Nel luglio del 2016 un giudice federale di New York ha ordinato a Luis Miguel di pagare più di un milione di dollari al suo ex manager, William Brockhaus. Gli avvocati di Brockhaus hanno cercato di far eseguire la sentenza a Los Angeles, dove Miguel possiede una casa. A gennaio 2017 un altro giudice aveva ordinato al cantante di consegnare una Rolls Royce del 2013 per rispettare la sentenza. Brockhaus aveva citato in giudizio Luis Miguel in un tribunale del Texas nel 2014, sostenendo che il cantante non lo aveva pagato pur avendo in mano un contratto di management regolarmente firmato da Miguel e datato 2012. L’autore di successi planetari in lingua spagnola non ha mai risposto presente alle convocazioni dei tribunali in tutti questi anni, incontri in cui si sarebbe dovuto comparire davanti ad un giudice e determinare le sue effettive possibilità economiche per far eseguire la sentenza.

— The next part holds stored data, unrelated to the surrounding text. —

(** [applied ... c h c' h']: any number of tuples are applied, in the
    subsection pass, to the subsection [sub] of the section [sect], and
    every call of [set] returns. *)
Inductive applied (cfg : rtype * value) (sect sub : string)
  : Collector -> heap -> Collector -> heap -> Prop :=
  | applied_nil c h : applied cfg sect sub c h c h
  | applied_cons name blank val c h c1 h1 r c2 h2 :
      set c cfg sect sub name blank val true h = Ok (h1, c1, r) ->
      applied cfg sect sub c1 h1 c2 h2 ->
      applied cfg sect sub c h c2 h2.

End Reaching.

(** * Properties *)

Section Properties.
Context {L : Lib}.

(** ** Memory *)

Lemma get_set_path (v : value) (p : list nat) (w : value) (v' : value) :
  set_path v p w = Some v' -> get_path v' p = Some w.
Proof.
  revert v v'. induction p as [|i p IH]; intros v v'; simpl.
  - intros [= <-]. reflexivity.
  - destruct v; try discriminate.
    destruct (fs !! i) as [x|] eqn:Ei; [|discriminate].
    destruct (set_path x p w) as [x'|] eqn:Ex; [|discriminate].
    intros [= <-]. rewrite list_lookup_insert_eq by (eapply lookup_lt_Some, Ei).
    eapply IH, Ex.
Qed.

Lemma set_path_is_Some (v : value) (p : list nat) (w : value) :
  is_Some (get_path v p) -> is_Some (set_path v p w).
Proof.
  revert v. induction p as [|i p IH]; intros v; simpl; [eauto|].
  destruct v; try (intros [? ?]; discriminate).
  destruct (fs !! i) as [y|]; [|intros [? ?]; discriminate].
  intros H. destruct (IH y H) as [y' ->]. eauto.
Qed.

Luis Miguel esplose ancora 14enne al festival di Sanremo 1985, arrivando secondo dietro ai Ricchi e Poveri, e sopravanzando Gigliola Cinquetti, un’altra esordiente “minorenne” a Sanremo che nell’edizione 1964 trionfò con Non ho l’età quando aveva solo sedici anni. Dopo l’exploit con il brano scritto da Toto Cutugno, Miguel si è dedicato al mercato discografico dell’America Latina mietendo successi su successi, dischi d’oro e di platino, soprattutto con gli album degli anni novanta: Romance e Segundo Romance. Di quest’ultimo, narra una voce mai verificata, ne sia stata ritrovata una copia  a casa di Saddam Hussein prima della cattura. Miguel ha infine intrapreso una carriera live tra folle oceaniche che l’hanno reso popolare in tutto il mondo, forse quasi più del collega Ricky Martin.